[Your task]
Set down exactly the first line of the entries and every line after it, through the line with "(** [String.prototype.split] with".

[Provided material]
▶
(** * Verification of the argument parser of the browser terminal
      (src/js/commands/helloworld.js: classes TerminalParser and Command)

    JavaScript strings are modelled as [list ascii] (the terminal only sees
    ASCII input in everything stated below); JavaScript numbers are the
    primitive binary64 floats of [Stdlib.Floats]; BigInts are [Z].
    Everything the file needs from the JavaScript runtime that is either
    implementation-approximated ([Math.sin], [**], number-to-string) or lives
    in another component (the terminal's [fileExists] / [commandExists]) is a
    field of the record [JsEnv]; the theorems are stated for all such
    environments, and the counterexamples use the sample [sample_env]. *)

From Stdlib Require Import ZArith Floats Bool List Ascii String Lia DecimalString.
Import ListNotations.

Open Scope list_scope.

(* ------------------------------------------------------------------ *)
(** ** JavaScript strings *)

Definition jstr := list ascii.

(** A string literal as a JavaScript string. *)
Definition js (s : string) : jstr := list_ascii_of_string s.

Definition ascii_eqb (a b : ascii) : bool := Ascii.eqb a b.

Fixpoint jstr_eqb (a b : jstr) : bool :=
  match a, b with
  | [], [] => true
  | x :: a', y :: b' => ascii_eqb x y && jstr_eqb a' b'
  | _, _ => false
  end.

(** The double-quote character. *)
Definition dquote : ascii := ascii_of_nat 34.

(** [String.prototype.startsWith] *)
Fixpoint starts_with (s prefix : jstr) : bool :=
  match prefix, s with
  | [], _ => true
  | p :: prefix', c :: s' => ascii_eqb p c && starts_with s' prefix'
  | _ :: _, [] => false
  end.

(** [String.prototype.includes] for a single character *)
Definition includes_char (s : jstr) (c : ascii) : bool :=
  existsb (ascii_eqb c) s.

(** [Array.prototype.includes] on arrays of strings *)
Definition includes_str (l : list jstr) (s : jstr) : bool :=
  existsb (jstr_eqb s) l.

(** [String.prototype.split] with a one-character separator. *)
Fixpoint split_acc (sep : ascii) (s : jstr) (cur : jstr) : list jstr :=
  match s with
  | [] => [cur]
  | c :: s' =>
      if ascii_eqb c sep then cur :: split_acc sep s' []
      else split_acc sep s' (cur ++ [c])
  end.

Definition js_split (s : jstr) (sep : ascii) : list jstr := split_acc sep s [].

(** [String.prototype.slice(b, e)] for [0 <= b], with [e] possibly
    negative (counted from the end) as JavaScript does. *)
Definition slice (s : jstr) (b : nat) (e : Z) : jstr :=
  let len := Z.of_nat (List.length s) in
  let e' := if (e <? 0)%Z then Z.max 0 (len + e) else Z.min e len in
  firstn (Z.to_nat e' - b) (skipn b s).

Definition slice_from (s : jstr) (b : nat) : jstr := skipn b s.

(** [arr[i]] on an array of strings, [None] standing for [undefined]. *)
Definition nth_opt {A} (l : list A) (i : nat) : option A := nth_error l i.

(* ------------------------------------------------------------------ *)
(** ** TerminalParser.tokenize *)

Record TokState := mkTokState {
  tokens : list jstr;
  tempToken : jstr;
  activeApostrophe : option ascii
}.

Definition is_apostrophe (c : ascii) : bool :=
  ascii_eqb c "'"%char || ascii_eqb c dquote.

Definition is_space (c : ascii) : bool :=
  ascii_eqb c " "%char || ascii_eqb c (ascii_of_nat 9) || ascii_eqb c (ascii_of_nat 10).

(** One iteration of [for (let char of input)]. *)
Definition tokenize_step (st : TokState) (c : ascii) : TokState :=
  match activeApostrophe st with
  | Some q =>
      if ascii_eqb c q
      then mkTokState (tokens st ++ [tempToken st]) [] None
      else mkTokState (tokens st) (tempToken st ++ [c]) (Some q)
  | None =>
      if is_apostrophe c then mkTokState (tokens st) (tempToken st) (Some c)
      else if is_space c then
        (if negb (jstr_eqb (tempToken st) [])
         then mkTokState (tokens st ++ [tempToken st]) [] None
         else st)
      else mkTokState (tokens st) (tempToken st ++ [c]) None
  end.

Definition tokenize_run (input : jstr) (st : TokState) : TokState :=
  fold_left tokenize_step input st.

Definition tokenize (input : jstr) : list jstr :=
  let st := tokenize_run input (mkTokState [] [] None) in
  if negb (jstr_eqb (tempToken st) []) then tokens st ++ [tempToken st]
  else tokens st.

(* ------------------------------------------------------------------ *)
(** ** The JavaScript runtime the parser relies on *)

(** A value handed to [_parseArgumentValue]: a token string, or the literal
    [true] that the named-argument pass passes for flags. *)
Inductive ArgInput :=
| InToken (s : jstr)
| InTrue.

(** Builtins whose results ECMAScript leaves implementation-approximated,
    and the two predicates the terminal supplies. *)
Record JsEnv := mkJsEnv {
  math_sqrt : float -> float;
  math_sin : float -> float;
  math_cos : float -> float;
  math_tan : float -> float;
  math_asin : float -> float;
  math_acos : float -> float;
  math_atan : float -> float;
  math_sinh : float -> float;
  math_cosh : float -> float;
  math_tanh : float -> float;
  math_asinh : float -> float;
  math_acosh : float -> float;
  math_atanh : float -> float;
  (** the [**] operator *)
  js_pow : float -> float -> float;
  (** [Number.prototype.toString] *)
  number_to_string : float -> jstr;
  (** [terminal.fileExists] and [terminal.commandExists] *)
  file_exists : ArgInput -> bool;
  command_exists : ArgInput -> bool
}.

(* ------------------------------------------------------------------ *)
(** ** Numbers: literals and the builtins [parseInt] / [parseFloat] *)

(** The binary64 number nearest to [n / d] ([n >= 0], [d > 0]), ties to
    even, negated when [neg]: the rounding of ECMAScript's
    [RoundMVResult] / [𝔽(x)]. *)
Definition round_q (neg : bool) (n d : Z) : float :=
  if (n =? 0)%Z then (if neg then (-0)%float else 0%float) else
  let e0 := (Z.log2 n - Z.log2 d - 53)%Z in
  let q_at e := ((n * 2 ^ Z.max 0 (- e)) / (d * 2 ^ Z.max 0 e))%Z in
  let e1 := if (2 ^ 53 <=? q_at e0)%Z then (e0 + 1)%Z else e0 in
  let e := Z.max e1 (-1074) in
  let num := (n * 2 ^ Z.max 0 (- e))%Z in
  let den := (d * 2 ^ Z.max 0 e)%Z in
  let q := (num / den)%Z in
  let r := (num mod den)%Z in
  let q' := if orb (den <? 2 * r)%Z (andb (2 * r =? den)%Z (Z.odd q))
            then (q + 1)%Z else q in
  SF2Prim (binary_normalize 53 1024 (if neg then (- q')%Z else q') e neg).

Definition float_of_Z (z : Z) : float :=
  match z with
  | Z0 => 0%float
  | Zpos p => round_q false (Zpos p) 1
  | Zneg p => round_q true (Zpos p) 1
  end.

Definition digit_value (c : ascii) : Z :=
  let n := Z.of_nat (nat_of_ascii c) in
  if (48 <=? n)%Z && (n <=? 57)%Z then (n - 48)%Z
  else if (97 <=? n)%Z && (n <=? 102)%Z then (n - 87)%Z
  else if (65 <=? n)%Z && (n <=? 70)%Z then (n - 55)%Z
  else 99%Z.

Definition is_digit (c : ascii) : bool := (digit_value c <? 10)%Z.

(** The characters of the regex class [[0123456789abcdef]]. *)
Definition is_lower_hex (c : ascii) : bool :=
  let n := nat_of_ascii c in
  (Nat.leb 48 n && Nat.leb n 57) || (Nat.leb 97 n && Nat.leb n 102).

Definition is_bin_digit (c : ascii) : bool :=
  ascii_eqb c "0"%char || ascii_eqb c "1"%char.

(** The integer written by a digit string in base [radix]. *)
Definition digits_value (radix : Z) (s : jstr) : Z :=
  fold_left (fun acc c => (acc * radix + digit_value c)%Z) s 0%Z.

(** [parseInt(s, radix)] on a string made of digits of that radix only
    (the only way the parser calls it). *)
Definition parse_int_digits (radix : Z) (s : jstr) : float :=
  float_of_Z (digits_value radix s).

(** [parseFloat]: the longest prefix of the trimmed string that is a
    StrDecimalLiteral, rounded to nearest; NaN when there is none. *)
Definition is_str_whitespace (c : ascii) : bool :=
  let n := nat_of_ascii c in
  (Nat.leb 9 n && Nat.leb n 13) || Nat.eqb n 32 || Nat.eqb n 160.

Fixpoint take_digits (s : jstr) : jstr * jstr :=
  match s with
  | c :: s' => if is_digit c then let (a, b) := take_digits s' in (c :: a, b) else ([], s)
  | [] => ([], [])
  end.

(** The optional exponent part [e[+-]digits]; [0] when absent. *)
Definition exponent_part (s : jstr) : Z :=
  match s with
  | c :: s' =>
      if ascii_eqb c "e"%char || ascii_eqb c "E"%char then
        let '(sg, s'') :=
          match s' with
          | d :: t => if ascii_eqb d "-"%char then (true, t)
                      else if ascii_eqb d "+"%char then (false, t) else (false, s')
          | [] => (false, [])
          end in
        let (ds, _) := take_digits s'' in
        match ds with
        | [] => 0%Z
        | _ => let v := digits_value 10 ds in if sg then (- v)%Z else v
        end
      else 0%Z
  | [] => 0%Z
  end.

(** [digits * 10^scale] rounded, with the magnitudes beyond the range of
    binary64 settled first. *)
Definition decimal_to_float (neg : bool) (ds : jstr) (scale : Z) : float :=
  let m := digits_value 10 ds in
  if (m =? 0)%Z then (if neg then (-0)%float else 0%float)
  else if (310 <? scale)%Z then (if neg then neg_infinity else infinity)
  else if (scale + Z.of_nat (List.length ds) <? -330)%Z
  then (if neg then (-0)%float else 0%float)
  else if (0 <=? scale)%Z then round_q neg (m * 10 ^ scale) 1
  else round_q neg m (10 ^ (- scale)).

Fixpoint drop_while (p : ascii -> bool) (s : jstr) : jstr :=
  match s with
  | c :: s' => if p c then drop_while p s' else s
  | [] => []
  end.

Definition parse_float (s0 : jstr) : float :=
  let s1 := drop_while is_str_whitespace s0 in
  let '(neg, s) :=
    match s1 with
    | c :: t => if ascii_eqb c "-"%char then (true, t)
                else if ascii_eqb c "+"%char then (false, t) else (false, s1)
    | [] => (false, [])
    end in
  if starts_with s (js "Infinity") then (if neg then neg_infinity else infinity)
  else
    let (int_ds, rest) := take_digits s in
    let '(frac_ds, rest') :=
      match rest with
      | c :: t => if ascii_eqb c "."%char then take_digits t else ([], rest)
      | [] => ([], [])
      end in
    match int_ds ++ frac_ds with
    | [] => nan
    | ds => decimal_to_float neg ds (exponent_part rest' - Z.of_nat (List.length frac_ds))
    end.

(* ------------------------------------------------------------------ *)
(** ** The regular expressions of [_parseNumber] *)

Definition nonempty_all (p : ascii -> bool) (s : jstr) : bool :=
  match s with [] => false | _ => forallb p s end.

Fixpoint break_at (sep : ascii) (s : jstr) : jstr * jstr :=
  match s with
  | c :: s' => if ascii_eqb c sep then ([], s) else let (a, b) := break_at sep s' in (c :: a, b)
  | [] => ([], [])
  end.

(** [/^P+\.P+$/] for a character class [P] without the dot. *)
Definition match_point (p : ascii -> bool) (s : jstr) : bool :=
  match break_at "."%char s with
  | (a, _ :: b) => nonempty_all p a && nonempty_all p b
  | (_, []) => false
  end.

Definition with_prefix (pre : jstr) (m : jstr -> bool) (s : jstr) : bool :=
  starts_with s pre && m (skipn (List.length pre) s).

Definition decimalRegex : jstr -> bool := match_point is_digit.
Definition intRegex : jstr -> bool := nonempty_all is_digit.
Definition hexDecimalRegex : jstr -> bool := with_prefix (js "0x") (match_point is_lower_hex).
Definition hexIntRegex : jstr -> bool := with_prefix (js "0x") (nonempty_all is_lower_hex).
Definition binDecimalRegex : jstr -> bool := with_prefix (js "0b") (match_point is_bin_digit).
Definition binIntRegex : jstr -> bool := with_prefix (js "0b") (nonempty_all is_bin_digit).

(** [/^\-?[0123456789]+(\.[0123456789]+)?e[0123456789]+$/] *)
Definition scientificRegex (s : jstr) : bool :=
  let s' := match s with c :: t => if ascii_eqb c "-"%char then t else s | [] => [] end in
  match break_at "e"%char s' with
  | (m, _ :: ex) => (intRegex m || decimalRegex m) && intRegex ex
  | (_, []) => false
  end.

(* ------------------------------------------------------------------ *)
(** ** TerminalParser._parseNumber *)

(** [_parseNumber] returns a number, or the sentinel [ParserError] after
    recording a message through the [error] callback; [NumOutOfFuel] is
    the exhausted-fuel case of the embedding (never reached, see
    [parse_number_sentinel]). *)
Inductive NumResult :=
| NumOk (v : float)
| NumErr (msg : jstr)
| NumOutOfFuel.

(** [`At property "${argOption.name}": ${text}`] *)
Definition prop_msg (name : jstr) (text : string) : jstr :=
  js "At property " ++ [dquote] ++ name ++ [dquote] ++ js ": " ++ js text.

Definition math_PI : float := 0x1.921fb54442d18p+1%float.
Definition math_E : float := 0x1.5bf0a8b145769p+1%float.

Record MathFunction := mkMathFunction {
  compute : float -> float;
  (** each constraint: its condition and the text of its error *)
  constraints : list ((float -> bool) * string)
}.

Definition outside_unit (n : float) : bool :=
  PrimFloat.ltb n (-1)%float || PrimFloat.ltb 1%float n.

(** [allowedFunctions], in the insertion order [Object.entries] yields. *)
Definition allowedFunctions (env : JsEnv) : list (jstr * MathFunction) :=
  [ (js "sqrt", mkMathFunction (math_sqrt env)
       [(fun n => PrimFloat.ltb n 0%float, "sqrt is only defined on [0, inf)"%string)]);
    (js "sin", mkMathFunction (math_sin env) []);
    (js "cos", mkMathFunction (math_cos env) []);
    (js "tan", mkMathFunction (math_tan env) []);
    (js "arcsin", mkMathFunction (math_asin env)
       [(outside_unit, "arcsin is only defined on [-1, 1]"%string)]);
    (js "arccos", mkMathFunction (math_acos env)
       [(outside_unit, "arccos is only defined on [-1, 1]"%string)]);
    (js "arctan", mkMathFunction (math_atan env) []);
    (js "sinh", mkMathFunction (math_sinh env) []);
    (js "cosh", mkMathFunction (math_cosh env) []);
    (js "tanh", mkMathFunction (math_tanh env) []);
    (js "arcsinh", mkMathFunction (math_asinh env) []);
    (js "arccosh", mkMathFunction (math_acosh env)
       [(fun n => PrimFloat.ltb n 1%float, "arccosh is only defined on [1, inf)"%string)]);
    (js "arctanh", mkMathFunction (math_atanh env)
       [(fun n => PrimFloat.leb n (-1)%float || PrimFloat.leb 1%float n,
         "arctanh is only defined on (-1, 1)"%string)]);
    ([], mkMathFunction (fun n => n) []) ].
◀
[Completed exercise]
(** * Verification of the argument parser of the browser terminal
      (src/js/commands/helloworld.js: classes TerminalParser and Command)

    JavaScript strings are modelled as [list ascii] (the terminal only sees
    ASCII input in everything stated below); JavaScript numbers are the
    primitive binary64 floats of [Stdlib.Floats]; BigInts are [Z].
    Everything the file needs from the JavaScript runtime that is either
    implementation-approximated ([Math.sin], [**], number-to-string) or lives
    in another component (the terminal's [fileExists] / [commandExists]) is a
    field of the record [JsEnv]; the theorems are stated for all such
    environments, and the counterexamples use the sample [sample_env]. *)

From Stdlib Require Import ZArith Floats Bool List Ascii String Lia DecimalString.
Import ListNotations.

Open Scope list_scope.

(* ------------------------------------------------------------------ *)
(** ** JavaScript strings *)

Definition jstr := list ascii.

(** A string literal as a JavaScript string. *)
Definition js (s : string) : jstr := list_ascii_of_string s.

Definition ascii_eqb (a b : ascii) : bool := Ascii.eqb a b.

Fixpoint jstr_eqb (a b : jstr) : bool :=
  match a, b with
  | [], [] => true
  | x :: a', y :: b' => ascii_eqb x y && jstr_eqb a' b'
  | _, _ => false
  end.

(** The double-quote character. *)
Definition dquote : ascii := ascii_of_nat 34.

(** [String.prototype.startsWith] *)
Fixpoint starts_with (s prefix : jstr) : bool :=
  match prefix, s with
  | [], _ => true
  | p :: prefix', c :: s' => ascii_eqb p c && starts_with s' prefix'
  | _ :: _, [] => false
  end.

(** [String.prototype.includes] for a single character *)
Definition includes_char (s : jstr) (c : ascii) : bool :=
  existsb (ascii_eqb c) s.

(** [Array.prototype.includes] on arrays of strings *)
Definition includes_str (l : list jstr) (s : jstr) : bool :=
  existsb (jstr_eqb s) l.

(** [String.prototype.split] with a one-character separator. *)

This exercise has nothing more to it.